--- MATERIAL FOR THIS TASK Enclosed Below ---
Lemma call_keeps c : keeping empty_hands (call_program c) (call_leaves c).
Proof.
  assert (Hf : ∀ (q : prog unit), keeping empty_hands q (λ _, empty_hands) →
            keeping empty_hands ((λ _, @None (result pool_error nat)) <$> q) (λ r tr, empty_hands tr ∧ r = None)).
  { intros q Hq. unfold fmap, eff_fmap. eapply keeps_bind; [exact Hq|]. intros x. by apply keeps_ret. }
  destruct c as [fuel t|t|t config|t|]; cbn [call_program].
  - unfold fmap, eff_fmap. eapply keeps_bind; [apply GetConnection_keeps|]. intros r. apply keeps_ret. intros tr [He Hr]. split; [done|]. by destruct r.
  - eapply safely_weaken; [done| |apply Hf, revalidate_keeps]. intros x tr [He ->]. done.
  - eapply safely_weaken; [done| |apply Hf, ApplyConnectionSettings_keeps]. intros x tr [He ->]. done.
  - eapply safely_weaken; [done| |apply Hf, (quiet_last (CloseTenant t)); done]. intros x tr [He ->]. done.
  - eapply safely_weaken; [done| |apply Hf, (quiet_last CloseAll); done]. intros x tr [He ->]. done.
Qed.

Definition guard tr : Prop := guarded (λ _, True) promised tr.

Lemma call_wp c : wp (call_program c) guard (λ tr r, guard tr ∧ call_leaves c r tr) [].
Proof. apply (keeps_wp empty_hands); [apply call_keeps|done]. Qed.

Definition pool_world := world answer Manager (option (result pool_error nat)).
Definition call_thread (c : call) (th : thread answer (option (result pool_error nat))) : Prop :=
  wp (th_rest th) guard (λ tr r, guard tr ∧ call_leaves c r tr) (th_trace th).

(** Every connection of the heap is described by a configuration of its tenant; what
    was answered is true of the heap; what is open is cached or in hand. *)
Record world_ok (m : text) (calls : list call) (w : pool_world) : Prop := {
  wo_mgr : mgr_ok (w_state w);
  wo_module : module (w_state w) = m;
  wo_events : Forall (event_ok (heap (w_state w))) (events w);
  wo_read : ∀ p0, Ev ReadManager p0 ∈ events w → module p0 = m;
  wo_described : ∀ i c, heap (w_state w) !! i = Some c → described m (events w) (conn c);
  wo_account : ∀ i, open (heap (w_state w)) i → cached (w_state w) i ∨ ∃ th, th ∈ w_threads w ∧ i ∈ in_hands (th_trace th);
  wo_threads : Forall2 call_thread calls (w_threads w) }.

Lemma exec_module l c p : module (exec l c p).2 = module p.
Proof.
  assert (Hf : ∀ l p, module (foldl (λ p ti, forget_tenant ti.1 (close_if_connected ti.2 p)) p l) = module p).
  { intros l'. induction l' as [|[t i] l' IH]; intros q; [done|]. simpl. rewrite IH. unfold close_if_connected. by destruct (connected q i). }
  assert (He : ∀ now o p, module (evictLRU now o p) = module p).
  { intros now o q. unfold evictLRU. destruct (FindLRUEvictionCandidate _ _ _ _ _) as [t|]; [|done].
    destruct (connections q !! t) as [i|]; [|done]. unfold close_if_connected. by destruct (connected q i). }
  destruct c; cbn [exec]; try done.
  - by destruct (Begin _ _ _).
  - unfold touch_section. destruct (negb _); [done|]. by destruct (_ && _ && _)%bool.
  - cbn. unfold closeUnhealthy_section. by destruct (cached_as p t i).
  - cbn. unfold close_if_connected. by destruct (connected p i).
  - unfold reuse_section, tryReuseOrEvictCachedConnectionLocked. destruct (connections p !! t) as [i|]; [|done].
    destruct (connected p i); [|done]. by case_bool_decide.
  - by destruct (connects l).
  - unfold cacheConnection, close_if_connected. destruct (closed p); [by destruct (connected p i)|].
    destruct (connections p !! t) as [j|]; [|cbn; by rewrite He].
    destruct (connected p j); [|cbn; by rewrite He]. by destruct (connected p i).
  - cbn. unfold closeConnection_section, close_if_connected. destruct (connections p !! t) as [i|]; [|done]. by destruct (connected p i).
  - cbn. unfold close_section. by rewrite Hf.
Qed.

Lemma described_mono m tr tr' c : tr ⊆ tr' → described m tr c → described m tr' c.
Proof. intros Hsub (config & pg & H1 & H2). exists config, pg. auto. Qed.

Lemma described_connected m tr c : described m tr c → described m tr (c <| ConnectionDB := true |>).
Proof. done. Qed.

(** The connection a command of a thread hands over belongs to the tenant. *)
Lemma promised_own m calls w i th c k : world_ok m calls w → w_threads w !! i = Some th → th_rest th = Do c k →
  promised (th_trace th) c ∧ own_cmd (heap (w_state w)) c.
Proof.
  intros [Hmgr _ Hev _ _ _ Hth] Hi Hr. destruct (Forall2_lookup_r _ _ _ _ _ Hth Hi) as (cl & _ & Hcl). unfold call_thread in Hcl. rewrite Hr in Hcl.
  destruct Hcl as [_ Hk].
  assert (Hp : promised (th_trace th) c).
  { assert (Hx : inhabited (answer c)).
    { clear. destruct c; constructor; cbn; try exact tt; try exact None; try exact true; try exact Skip; try exact ReuseNone.
      - exact (true, None). - exact (Err NotFound). - exact (NewManager true [] []). }
    destruct Hx as [x]. specialize (Hk x). apply wp_here in Hk. unfold guard in Hk. apply guarded_snoc in Hk as [_ Hk]. by apply Hk. }
  split; [done|]. assert (Hev' : Forall (event_ok (heap (w_state w))) (th_trace th)).
  { unfold events in Hev. rewrite Forall_bind in Hev. apply (Forall_lookup_1 _ _ _ _ Hev Hi). }
  rewrite Forall_forall in Hev'. destruct c; try done; cbn in *; destruct Hp as (c' & <- & Hin); by apply Hev' in Hin.
Qed.

Lemma events_insert (w : pool_world) i th e rest : w_threads w !! i = Some th →
  ∀ e', e' ∈ events {| w_state := w_state w; w_threads := <[i := {| th_trace := th_trace th ++ [e]; th_rest := rest |}]> (w_threads w) |} ↔
    e' ∈ events w ∨ e' = e.
Proof.
  intros Hi e'. unfold events. cbn [w_threads]. rewrite !list_elem_of_bind. split.
  - intros (th' & He & Hin). apply list_elem_of_lookup in Hin as [j Hj]. apply list_lookup_insert_Some in Hj as [(<- & <- & _)|(Hne & Hj)].
    + simpl in He. apply elem_of_app in He as [He| ->%list_elem_of_singleton]; [|by right]. left. exists th. split; [done|]. by eapply list_elem_of_lookup_2.
    + left. exists th'. split; [done|]. by eapply list_elem_of_lookup_2.
  - intros [(th' & He & Hin)| ->].
    + apply list_elem_of_lookup in Hin as [j Hj]. destruct (decide (i = j)) as [<-|Hne].
      * rewrite Hi in Hj. injection Hj as <-. eexists. split; [|eapply (list_elem_of_lookup_2 _ i), list_lookup_insert_eq; by eapply lookup_lt_Some].
        simpl. apply elem_of_app. by left.
      * exists th'. split; [done|]. eapply (list_elem_of_lookup_2 _ j). by rewrite list_lookup_insert_ne.
    + eexists. split; [|eapply (list_elem_of_lookup_2 _ i), list_lookup_insert_eq; by eapply lookup_lt_Some]. simpl. apply elem_of_app. right. by left.
Qed.

(** New connections come from [Connect] only. *)
Lemma close_if_length i p : length (heap (close_if_connected i p)) = length (heap p).
Proof. unfold close_if_connected. destruct (connected p i); [|done]. cbn. by rewrite length_alter. Qed.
--- End of Enclosed MATERIAL FOR THIS TASK ---
WORK ITEM
What you give back should be exactly the lines of the data above from the line with "Lemma exec_module l" through the line with "- cbn. unfold closeConnection_section, close_if_connected.", both of those included, and nothing more.

RESULT FOR THIS EXERCISE
Lemma exec_module l c p : module (exec l c p).2 = module p.
Proof.
  assert (Hf : ∀ l p, module (foldl (λ p ti, forget_tenant ti.1 (close_if_connected ti.2 p)) p l) = module p).
  { intros l'. induction l' as [|[t i] l' IH]; intros q; [done|]. simpl. rewrite IH. unfold close_if_connected. by destruct (connected q i). }
  assert (He : ∀ now o p, module (evictLRU now o p) = module p).
  { intros now o q. unfold evictLRU. destruct (FindLRUEvictionCandidate _ _ _ _ _) as [t|]; [|done].
    destruct (connections q !! t) as [i|]; [|done]. unfold close_if_connected. by destruct (connected q i). }
  destruct c; cbn [exec]; try done.
  - by destruct (Begin _ _ _).
  - unfold touch_section. destruct (negb _); [done|]. by destruct (_ && _ && _)%bool.
  - cbn. unfold closeUnhealthy_section. by destruct (cached_as p t i).
  - cbn. unfold close_if_connected. by destruct (connected p i).
  - unfold reuse_section, tryReuseOrEvictCachedConnectionLocked. destruct (connections p !! t) as [i|]; [|done].
    destruct (connected p i); [|done]. by case_bool_decide.
  - by destruct (connects l).
  - unfold cacheConnection, close_if_connected. destruct (closed p); [by destruct (connected p i)|].
    destruct (connections p !! t) as [j|]; [|cbn; by rewrite He].
    destruct (connected p j); [|cbn; by rewrite He]. by destruct (connected p i).
  - cbn. unfold closeConnection_section, close_if_connected. destruct (connections p !! t) as [i|]; [|done]. by destruct (connected p i).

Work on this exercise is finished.